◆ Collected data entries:
********

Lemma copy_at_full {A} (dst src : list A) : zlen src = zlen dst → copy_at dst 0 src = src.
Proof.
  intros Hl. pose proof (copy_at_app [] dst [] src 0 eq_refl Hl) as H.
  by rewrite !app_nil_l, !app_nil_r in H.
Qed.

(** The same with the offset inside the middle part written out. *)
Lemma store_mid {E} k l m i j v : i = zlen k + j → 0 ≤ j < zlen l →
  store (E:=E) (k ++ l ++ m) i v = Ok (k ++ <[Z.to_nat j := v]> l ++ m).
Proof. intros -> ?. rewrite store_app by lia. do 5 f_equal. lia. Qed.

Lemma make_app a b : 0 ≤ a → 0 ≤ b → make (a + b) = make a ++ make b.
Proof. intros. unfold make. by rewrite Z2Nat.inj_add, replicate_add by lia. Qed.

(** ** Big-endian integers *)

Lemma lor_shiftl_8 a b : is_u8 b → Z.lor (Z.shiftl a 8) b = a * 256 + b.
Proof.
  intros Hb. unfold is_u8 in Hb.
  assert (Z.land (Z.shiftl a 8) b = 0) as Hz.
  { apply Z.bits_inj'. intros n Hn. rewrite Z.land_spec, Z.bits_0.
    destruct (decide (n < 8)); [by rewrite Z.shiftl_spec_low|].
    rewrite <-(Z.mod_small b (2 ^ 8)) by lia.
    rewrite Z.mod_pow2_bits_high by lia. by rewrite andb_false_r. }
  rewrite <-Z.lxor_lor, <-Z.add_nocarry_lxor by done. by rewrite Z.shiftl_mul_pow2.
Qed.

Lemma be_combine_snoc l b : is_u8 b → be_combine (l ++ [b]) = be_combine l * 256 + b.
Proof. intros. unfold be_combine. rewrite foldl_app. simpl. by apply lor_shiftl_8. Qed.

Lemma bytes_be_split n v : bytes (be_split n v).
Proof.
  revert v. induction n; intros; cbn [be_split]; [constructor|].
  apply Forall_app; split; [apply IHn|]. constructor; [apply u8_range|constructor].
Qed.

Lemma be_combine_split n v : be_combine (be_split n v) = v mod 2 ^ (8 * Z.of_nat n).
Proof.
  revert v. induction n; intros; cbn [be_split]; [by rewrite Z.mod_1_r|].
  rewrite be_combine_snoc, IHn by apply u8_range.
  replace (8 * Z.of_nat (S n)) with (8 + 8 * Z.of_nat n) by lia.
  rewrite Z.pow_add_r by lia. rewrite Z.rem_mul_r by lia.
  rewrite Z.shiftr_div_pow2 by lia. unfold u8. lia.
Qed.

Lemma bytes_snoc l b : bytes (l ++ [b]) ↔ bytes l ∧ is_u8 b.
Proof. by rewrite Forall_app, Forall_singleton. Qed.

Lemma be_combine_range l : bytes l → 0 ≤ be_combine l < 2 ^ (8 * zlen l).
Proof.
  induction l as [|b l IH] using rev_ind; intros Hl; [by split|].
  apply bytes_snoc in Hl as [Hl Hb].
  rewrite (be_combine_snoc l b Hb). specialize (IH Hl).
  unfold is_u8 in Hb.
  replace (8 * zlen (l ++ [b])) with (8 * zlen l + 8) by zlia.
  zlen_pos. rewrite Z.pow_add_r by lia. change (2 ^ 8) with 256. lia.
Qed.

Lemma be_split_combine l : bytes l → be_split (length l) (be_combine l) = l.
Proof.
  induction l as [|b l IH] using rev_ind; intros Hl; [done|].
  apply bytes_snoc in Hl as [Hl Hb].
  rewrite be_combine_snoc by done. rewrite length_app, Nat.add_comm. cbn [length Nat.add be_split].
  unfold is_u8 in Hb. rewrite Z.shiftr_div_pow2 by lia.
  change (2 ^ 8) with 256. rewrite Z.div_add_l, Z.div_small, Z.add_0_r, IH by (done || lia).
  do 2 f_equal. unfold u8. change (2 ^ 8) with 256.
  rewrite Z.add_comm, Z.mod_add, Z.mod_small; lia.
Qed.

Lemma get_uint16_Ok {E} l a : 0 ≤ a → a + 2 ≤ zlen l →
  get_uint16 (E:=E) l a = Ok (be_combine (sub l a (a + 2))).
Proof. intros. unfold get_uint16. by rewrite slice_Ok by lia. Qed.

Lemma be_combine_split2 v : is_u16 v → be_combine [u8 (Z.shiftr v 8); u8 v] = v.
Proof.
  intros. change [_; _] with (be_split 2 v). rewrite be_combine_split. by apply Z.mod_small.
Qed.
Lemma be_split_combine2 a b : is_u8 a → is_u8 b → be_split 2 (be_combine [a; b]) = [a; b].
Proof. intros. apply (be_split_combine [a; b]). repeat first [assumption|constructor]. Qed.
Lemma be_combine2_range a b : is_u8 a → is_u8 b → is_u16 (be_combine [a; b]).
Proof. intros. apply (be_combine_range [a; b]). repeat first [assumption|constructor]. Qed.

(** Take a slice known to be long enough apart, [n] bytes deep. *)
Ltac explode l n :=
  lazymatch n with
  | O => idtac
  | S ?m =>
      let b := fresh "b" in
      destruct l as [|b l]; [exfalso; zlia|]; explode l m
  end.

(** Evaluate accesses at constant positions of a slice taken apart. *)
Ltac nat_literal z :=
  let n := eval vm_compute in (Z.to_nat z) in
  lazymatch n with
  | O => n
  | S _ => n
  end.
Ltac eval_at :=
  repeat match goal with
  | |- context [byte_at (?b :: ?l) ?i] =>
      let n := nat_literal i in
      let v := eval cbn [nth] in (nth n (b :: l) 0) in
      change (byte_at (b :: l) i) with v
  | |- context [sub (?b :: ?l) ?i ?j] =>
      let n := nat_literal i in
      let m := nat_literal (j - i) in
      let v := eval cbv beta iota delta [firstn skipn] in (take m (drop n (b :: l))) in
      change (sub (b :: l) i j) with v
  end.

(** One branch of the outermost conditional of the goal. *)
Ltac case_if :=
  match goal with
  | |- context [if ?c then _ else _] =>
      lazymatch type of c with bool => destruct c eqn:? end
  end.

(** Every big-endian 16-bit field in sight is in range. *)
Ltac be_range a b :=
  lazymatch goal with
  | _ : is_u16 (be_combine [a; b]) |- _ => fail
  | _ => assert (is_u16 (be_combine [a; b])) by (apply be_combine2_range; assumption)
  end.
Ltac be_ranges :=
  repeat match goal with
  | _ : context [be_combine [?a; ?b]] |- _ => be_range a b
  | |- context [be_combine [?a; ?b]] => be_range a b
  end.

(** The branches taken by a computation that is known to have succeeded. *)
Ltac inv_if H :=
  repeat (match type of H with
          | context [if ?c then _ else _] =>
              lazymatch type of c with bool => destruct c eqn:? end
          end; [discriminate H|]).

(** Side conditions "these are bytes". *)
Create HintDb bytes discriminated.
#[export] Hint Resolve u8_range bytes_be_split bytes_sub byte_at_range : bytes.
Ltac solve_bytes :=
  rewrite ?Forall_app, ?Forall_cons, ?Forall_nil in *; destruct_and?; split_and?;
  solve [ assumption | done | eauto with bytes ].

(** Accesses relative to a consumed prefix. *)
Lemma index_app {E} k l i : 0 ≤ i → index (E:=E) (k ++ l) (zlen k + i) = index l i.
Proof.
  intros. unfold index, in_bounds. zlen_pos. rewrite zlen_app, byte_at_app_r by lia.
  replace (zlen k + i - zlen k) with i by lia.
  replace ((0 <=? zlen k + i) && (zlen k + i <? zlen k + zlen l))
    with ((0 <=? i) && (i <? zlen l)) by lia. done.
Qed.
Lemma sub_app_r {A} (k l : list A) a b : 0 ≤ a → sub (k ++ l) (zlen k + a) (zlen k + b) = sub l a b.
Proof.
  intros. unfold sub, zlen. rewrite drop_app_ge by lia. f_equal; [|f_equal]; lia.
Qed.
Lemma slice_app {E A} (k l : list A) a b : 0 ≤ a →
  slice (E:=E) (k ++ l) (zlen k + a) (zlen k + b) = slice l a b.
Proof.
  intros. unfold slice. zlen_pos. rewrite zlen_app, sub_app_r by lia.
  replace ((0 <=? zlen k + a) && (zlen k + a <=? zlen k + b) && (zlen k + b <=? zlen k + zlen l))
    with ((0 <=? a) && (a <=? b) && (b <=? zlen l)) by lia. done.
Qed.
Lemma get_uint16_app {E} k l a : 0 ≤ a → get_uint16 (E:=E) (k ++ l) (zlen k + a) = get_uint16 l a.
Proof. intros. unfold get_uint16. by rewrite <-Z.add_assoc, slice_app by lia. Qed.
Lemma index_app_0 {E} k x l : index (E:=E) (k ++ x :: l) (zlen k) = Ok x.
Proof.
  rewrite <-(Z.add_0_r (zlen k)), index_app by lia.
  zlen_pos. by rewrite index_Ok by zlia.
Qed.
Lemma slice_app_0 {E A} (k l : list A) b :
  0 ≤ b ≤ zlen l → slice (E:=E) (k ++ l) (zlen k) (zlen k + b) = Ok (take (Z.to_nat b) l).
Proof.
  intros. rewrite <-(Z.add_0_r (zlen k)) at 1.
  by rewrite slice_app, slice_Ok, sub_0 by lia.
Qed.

********

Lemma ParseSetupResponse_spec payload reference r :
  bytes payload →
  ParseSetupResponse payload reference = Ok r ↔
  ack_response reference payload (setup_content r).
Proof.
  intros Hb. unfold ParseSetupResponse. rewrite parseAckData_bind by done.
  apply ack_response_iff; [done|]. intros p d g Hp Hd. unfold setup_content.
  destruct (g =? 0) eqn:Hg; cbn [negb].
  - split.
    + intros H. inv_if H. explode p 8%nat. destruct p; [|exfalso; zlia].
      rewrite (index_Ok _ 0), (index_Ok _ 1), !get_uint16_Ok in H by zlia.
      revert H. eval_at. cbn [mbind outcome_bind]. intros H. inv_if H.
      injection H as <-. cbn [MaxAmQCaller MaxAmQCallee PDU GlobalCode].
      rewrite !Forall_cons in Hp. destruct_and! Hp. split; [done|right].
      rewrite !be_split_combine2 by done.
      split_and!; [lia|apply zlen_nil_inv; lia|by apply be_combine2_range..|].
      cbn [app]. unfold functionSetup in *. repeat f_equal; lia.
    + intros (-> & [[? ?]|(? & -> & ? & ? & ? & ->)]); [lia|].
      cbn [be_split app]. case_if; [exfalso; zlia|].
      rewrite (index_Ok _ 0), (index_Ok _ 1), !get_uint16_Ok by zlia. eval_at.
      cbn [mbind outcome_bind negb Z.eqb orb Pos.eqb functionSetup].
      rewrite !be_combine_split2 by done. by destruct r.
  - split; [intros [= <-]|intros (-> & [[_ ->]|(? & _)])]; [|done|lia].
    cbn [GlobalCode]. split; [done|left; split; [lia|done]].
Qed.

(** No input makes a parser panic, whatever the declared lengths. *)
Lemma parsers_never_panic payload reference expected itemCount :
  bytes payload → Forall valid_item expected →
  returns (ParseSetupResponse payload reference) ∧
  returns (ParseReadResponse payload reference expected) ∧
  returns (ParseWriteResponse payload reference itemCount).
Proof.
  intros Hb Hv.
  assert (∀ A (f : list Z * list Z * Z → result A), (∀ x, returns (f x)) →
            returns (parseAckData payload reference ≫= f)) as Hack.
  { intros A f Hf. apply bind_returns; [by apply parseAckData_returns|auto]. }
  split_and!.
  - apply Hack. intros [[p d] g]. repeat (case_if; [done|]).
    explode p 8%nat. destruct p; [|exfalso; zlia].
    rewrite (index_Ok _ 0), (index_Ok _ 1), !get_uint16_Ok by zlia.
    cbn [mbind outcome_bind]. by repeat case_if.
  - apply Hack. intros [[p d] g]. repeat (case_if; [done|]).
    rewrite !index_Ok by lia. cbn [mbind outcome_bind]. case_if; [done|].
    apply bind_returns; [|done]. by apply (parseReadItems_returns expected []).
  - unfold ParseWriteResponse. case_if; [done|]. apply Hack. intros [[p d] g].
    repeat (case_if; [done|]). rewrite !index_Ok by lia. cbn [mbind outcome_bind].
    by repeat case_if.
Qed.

********

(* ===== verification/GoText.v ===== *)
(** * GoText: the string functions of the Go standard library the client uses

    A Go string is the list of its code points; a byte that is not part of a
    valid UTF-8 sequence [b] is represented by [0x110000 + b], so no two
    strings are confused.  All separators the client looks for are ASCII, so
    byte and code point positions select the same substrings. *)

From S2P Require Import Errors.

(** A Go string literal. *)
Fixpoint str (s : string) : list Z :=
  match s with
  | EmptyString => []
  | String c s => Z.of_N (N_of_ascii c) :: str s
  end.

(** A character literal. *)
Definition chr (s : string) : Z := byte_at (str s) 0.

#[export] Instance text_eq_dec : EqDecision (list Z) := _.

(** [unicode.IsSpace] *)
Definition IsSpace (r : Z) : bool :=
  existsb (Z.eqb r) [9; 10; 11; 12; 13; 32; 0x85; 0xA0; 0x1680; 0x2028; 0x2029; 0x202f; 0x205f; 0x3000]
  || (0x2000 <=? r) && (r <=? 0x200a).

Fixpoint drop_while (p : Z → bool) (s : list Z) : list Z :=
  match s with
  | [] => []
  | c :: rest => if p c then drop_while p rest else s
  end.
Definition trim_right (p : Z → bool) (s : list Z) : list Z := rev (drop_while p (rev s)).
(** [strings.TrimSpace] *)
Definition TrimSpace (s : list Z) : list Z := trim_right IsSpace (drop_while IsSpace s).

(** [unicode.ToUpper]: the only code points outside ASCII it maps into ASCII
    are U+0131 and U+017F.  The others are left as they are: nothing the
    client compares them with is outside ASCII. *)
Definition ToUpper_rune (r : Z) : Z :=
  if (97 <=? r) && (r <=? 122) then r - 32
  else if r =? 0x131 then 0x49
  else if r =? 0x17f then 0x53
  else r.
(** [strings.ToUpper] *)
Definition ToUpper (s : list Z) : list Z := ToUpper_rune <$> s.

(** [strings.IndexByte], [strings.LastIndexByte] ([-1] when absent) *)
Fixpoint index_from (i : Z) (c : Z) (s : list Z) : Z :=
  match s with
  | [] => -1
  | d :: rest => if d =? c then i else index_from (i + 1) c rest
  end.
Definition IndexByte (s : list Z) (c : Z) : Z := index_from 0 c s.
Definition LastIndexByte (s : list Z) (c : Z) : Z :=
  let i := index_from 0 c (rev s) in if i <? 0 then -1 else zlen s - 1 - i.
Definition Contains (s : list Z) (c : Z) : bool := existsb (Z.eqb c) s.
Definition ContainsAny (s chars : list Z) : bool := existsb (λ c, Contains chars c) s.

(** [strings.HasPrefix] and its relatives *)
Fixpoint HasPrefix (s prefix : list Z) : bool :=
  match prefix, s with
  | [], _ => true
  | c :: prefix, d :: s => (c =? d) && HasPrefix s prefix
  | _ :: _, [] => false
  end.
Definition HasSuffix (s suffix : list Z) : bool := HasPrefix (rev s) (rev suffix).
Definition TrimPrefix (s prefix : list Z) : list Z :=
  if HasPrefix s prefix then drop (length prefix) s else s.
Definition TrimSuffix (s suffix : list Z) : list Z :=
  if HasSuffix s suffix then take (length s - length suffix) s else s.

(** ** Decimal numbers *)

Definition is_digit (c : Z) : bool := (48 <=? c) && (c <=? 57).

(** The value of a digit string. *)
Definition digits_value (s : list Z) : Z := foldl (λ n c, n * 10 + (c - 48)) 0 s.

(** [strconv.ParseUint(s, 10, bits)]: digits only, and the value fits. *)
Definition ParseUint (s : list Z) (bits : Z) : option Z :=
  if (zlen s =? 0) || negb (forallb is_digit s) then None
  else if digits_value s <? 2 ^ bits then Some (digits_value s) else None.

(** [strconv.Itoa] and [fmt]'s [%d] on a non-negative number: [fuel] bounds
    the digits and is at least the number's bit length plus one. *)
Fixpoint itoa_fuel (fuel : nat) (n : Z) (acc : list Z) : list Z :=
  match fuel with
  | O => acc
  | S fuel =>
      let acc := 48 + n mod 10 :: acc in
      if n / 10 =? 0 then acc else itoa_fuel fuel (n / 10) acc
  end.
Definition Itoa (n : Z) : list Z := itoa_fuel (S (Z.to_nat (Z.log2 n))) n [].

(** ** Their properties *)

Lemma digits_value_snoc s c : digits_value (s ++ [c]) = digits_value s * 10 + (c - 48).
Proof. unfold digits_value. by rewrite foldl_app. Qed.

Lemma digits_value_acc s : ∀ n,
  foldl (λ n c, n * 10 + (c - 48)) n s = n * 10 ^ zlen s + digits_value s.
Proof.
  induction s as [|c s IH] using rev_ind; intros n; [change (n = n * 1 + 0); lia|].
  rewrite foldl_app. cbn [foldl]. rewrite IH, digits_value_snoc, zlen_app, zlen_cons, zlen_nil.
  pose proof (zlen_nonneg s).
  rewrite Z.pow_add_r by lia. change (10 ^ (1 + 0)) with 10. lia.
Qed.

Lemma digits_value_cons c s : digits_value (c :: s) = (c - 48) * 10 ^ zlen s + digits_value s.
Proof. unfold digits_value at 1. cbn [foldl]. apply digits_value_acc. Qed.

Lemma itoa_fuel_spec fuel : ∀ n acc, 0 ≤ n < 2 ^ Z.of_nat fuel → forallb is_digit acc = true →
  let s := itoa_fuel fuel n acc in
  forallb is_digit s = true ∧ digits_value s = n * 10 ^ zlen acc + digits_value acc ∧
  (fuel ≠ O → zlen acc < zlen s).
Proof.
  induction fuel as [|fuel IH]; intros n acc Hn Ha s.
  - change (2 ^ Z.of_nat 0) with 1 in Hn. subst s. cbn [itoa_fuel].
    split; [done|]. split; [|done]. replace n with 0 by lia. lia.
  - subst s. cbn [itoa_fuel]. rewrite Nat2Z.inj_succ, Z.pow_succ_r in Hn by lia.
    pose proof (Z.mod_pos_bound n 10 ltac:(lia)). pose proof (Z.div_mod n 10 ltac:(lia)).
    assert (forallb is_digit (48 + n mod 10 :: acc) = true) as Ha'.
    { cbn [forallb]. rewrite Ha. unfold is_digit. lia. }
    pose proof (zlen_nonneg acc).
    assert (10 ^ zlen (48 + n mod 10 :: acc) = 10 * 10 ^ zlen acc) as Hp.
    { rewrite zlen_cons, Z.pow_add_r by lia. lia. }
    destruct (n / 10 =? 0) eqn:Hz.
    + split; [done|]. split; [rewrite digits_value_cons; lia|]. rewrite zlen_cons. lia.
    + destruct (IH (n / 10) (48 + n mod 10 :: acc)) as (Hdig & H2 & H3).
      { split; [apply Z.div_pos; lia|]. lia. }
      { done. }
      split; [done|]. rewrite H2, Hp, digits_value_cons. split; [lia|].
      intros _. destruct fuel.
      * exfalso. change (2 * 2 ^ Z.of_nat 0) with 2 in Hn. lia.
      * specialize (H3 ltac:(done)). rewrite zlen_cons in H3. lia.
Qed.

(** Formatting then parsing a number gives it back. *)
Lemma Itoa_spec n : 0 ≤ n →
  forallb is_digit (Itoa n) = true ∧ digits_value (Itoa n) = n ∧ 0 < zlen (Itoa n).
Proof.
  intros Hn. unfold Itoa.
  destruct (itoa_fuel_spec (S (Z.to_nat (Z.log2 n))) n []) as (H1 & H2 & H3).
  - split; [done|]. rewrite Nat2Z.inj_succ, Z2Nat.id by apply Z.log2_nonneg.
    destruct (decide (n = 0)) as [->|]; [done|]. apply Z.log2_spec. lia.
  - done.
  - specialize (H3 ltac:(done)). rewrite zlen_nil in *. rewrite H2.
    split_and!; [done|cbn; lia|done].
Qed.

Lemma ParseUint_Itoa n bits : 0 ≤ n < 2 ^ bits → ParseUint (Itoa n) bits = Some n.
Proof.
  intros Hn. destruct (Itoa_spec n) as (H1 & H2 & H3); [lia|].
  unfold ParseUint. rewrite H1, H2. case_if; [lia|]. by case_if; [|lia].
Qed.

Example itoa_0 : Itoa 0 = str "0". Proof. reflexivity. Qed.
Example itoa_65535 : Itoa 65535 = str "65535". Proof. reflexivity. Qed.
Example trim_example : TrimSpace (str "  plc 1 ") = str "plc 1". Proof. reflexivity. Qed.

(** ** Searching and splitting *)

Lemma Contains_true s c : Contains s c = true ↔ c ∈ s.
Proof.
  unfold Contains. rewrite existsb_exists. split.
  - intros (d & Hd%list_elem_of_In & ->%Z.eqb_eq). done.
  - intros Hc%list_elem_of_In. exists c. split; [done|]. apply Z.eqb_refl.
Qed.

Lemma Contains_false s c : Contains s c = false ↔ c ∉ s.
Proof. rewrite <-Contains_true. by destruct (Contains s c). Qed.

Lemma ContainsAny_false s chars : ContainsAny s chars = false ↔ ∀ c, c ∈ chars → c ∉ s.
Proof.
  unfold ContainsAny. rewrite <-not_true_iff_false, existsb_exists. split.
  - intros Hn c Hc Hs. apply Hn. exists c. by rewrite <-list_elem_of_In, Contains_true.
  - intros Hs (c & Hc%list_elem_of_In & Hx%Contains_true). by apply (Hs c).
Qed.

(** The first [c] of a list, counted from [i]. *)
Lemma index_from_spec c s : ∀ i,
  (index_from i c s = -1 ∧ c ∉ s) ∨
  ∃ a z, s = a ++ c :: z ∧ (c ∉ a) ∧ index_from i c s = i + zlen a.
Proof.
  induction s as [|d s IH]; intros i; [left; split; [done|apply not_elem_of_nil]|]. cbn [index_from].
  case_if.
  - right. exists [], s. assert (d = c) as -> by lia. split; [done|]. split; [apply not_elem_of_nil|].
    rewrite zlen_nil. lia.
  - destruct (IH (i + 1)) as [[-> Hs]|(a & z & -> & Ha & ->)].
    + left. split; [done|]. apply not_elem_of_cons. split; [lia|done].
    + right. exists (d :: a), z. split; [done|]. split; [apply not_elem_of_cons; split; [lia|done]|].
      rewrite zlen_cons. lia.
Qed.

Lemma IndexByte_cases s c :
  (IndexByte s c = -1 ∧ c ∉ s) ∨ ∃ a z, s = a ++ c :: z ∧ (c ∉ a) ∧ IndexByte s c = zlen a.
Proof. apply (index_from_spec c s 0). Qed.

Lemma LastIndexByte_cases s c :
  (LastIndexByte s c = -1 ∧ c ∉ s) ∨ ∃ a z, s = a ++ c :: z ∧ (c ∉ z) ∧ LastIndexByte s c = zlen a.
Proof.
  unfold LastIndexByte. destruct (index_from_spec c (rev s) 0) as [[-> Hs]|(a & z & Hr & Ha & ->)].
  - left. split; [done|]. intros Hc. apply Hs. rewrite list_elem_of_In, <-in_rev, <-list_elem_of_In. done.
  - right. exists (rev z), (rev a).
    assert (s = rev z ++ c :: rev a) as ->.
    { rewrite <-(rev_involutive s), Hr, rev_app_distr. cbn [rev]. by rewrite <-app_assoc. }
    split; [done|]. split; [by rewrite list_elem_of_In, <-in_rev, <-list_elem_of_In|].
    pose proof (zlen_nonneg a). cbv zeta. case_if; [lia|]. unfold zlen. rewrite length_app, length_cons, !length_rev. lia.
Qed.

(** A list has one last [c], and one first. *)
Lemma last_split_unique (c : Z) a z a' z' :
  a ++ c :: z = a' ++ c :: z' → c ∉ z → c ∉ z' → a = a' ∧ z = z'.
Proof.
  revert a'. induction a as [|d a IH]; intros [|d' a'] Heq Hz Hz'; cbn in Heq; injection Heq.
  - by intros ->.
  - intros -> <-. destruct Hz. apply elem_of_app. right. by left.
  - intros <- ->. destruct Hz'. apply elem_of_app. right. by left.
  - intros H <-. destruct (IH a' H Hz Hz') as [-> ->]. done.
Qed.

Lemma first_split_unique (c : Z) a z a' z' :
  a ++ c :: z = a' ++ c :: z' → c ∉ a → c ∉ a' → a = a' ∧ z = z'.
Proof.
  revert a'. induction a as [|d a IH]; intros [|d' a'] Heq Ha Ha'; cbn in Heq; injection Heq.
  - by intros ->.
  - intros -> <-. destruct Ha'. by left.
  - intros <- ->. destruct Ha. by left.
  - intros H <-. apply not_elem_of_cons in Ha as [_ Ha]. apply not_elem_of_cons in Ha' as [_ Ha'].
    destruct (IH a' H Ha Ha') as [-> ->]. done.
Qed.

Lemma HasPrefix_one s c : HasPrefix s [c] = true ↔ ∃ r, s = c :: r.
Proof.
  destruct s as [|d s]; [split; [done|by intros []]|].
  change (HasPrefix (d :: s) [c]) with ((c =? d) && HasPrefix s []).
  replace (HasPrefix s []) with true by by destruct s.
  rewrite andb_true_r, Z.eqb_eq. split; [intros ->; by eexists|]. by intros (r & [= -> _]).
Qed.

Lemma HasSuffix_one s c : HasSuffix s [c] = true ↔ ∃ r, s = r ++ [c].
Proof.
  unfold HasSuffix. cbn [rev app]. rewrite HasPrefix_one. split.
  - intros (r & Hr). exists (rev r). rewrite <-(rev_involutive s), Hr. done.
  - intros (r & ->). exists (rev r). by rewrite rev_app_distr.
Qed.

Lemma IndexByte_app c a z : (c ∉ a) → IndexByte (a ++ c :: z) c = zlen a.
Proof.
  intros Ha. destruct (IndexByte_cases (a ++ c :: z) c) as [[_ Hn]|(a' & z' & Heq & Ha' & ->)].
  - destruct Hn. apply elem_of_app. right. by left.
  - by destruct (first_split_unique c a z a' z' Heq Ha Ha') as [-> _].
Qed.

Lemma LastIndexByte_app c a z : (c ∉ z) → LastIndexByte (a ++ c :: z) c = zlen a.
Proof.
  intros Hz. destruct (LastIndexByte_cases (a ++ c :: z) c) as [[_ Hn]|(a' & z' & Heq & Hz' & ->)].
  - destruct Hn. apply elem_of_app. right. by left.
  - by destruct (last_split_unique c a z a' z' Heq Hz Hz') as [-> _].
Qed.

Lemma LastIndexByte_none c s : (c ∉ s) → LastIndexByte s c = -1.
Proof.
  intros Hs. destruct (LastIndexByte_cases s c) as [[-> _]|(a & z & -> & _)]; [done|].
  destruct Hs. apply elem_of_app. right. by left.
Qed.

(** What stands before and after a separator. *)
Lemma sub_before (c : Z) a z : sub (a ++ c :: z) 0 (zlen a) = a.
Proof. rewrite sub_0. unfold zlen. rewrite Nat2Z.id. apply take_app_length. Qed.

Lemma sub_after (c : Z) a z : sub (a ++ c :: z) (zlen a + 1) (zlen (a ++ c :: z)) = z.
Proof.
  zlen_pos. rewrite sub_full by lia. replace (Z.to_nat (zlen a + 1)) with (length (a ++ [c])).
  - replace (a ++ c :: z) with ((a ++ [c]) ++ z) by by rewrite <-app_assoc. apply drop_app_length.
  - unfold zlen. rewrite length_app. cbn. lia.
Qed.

********

◆ Goal of the exercise:
For the entries above, say how many lines contain the word "known", giving the number alone.

◆ Solution for this exercise:
2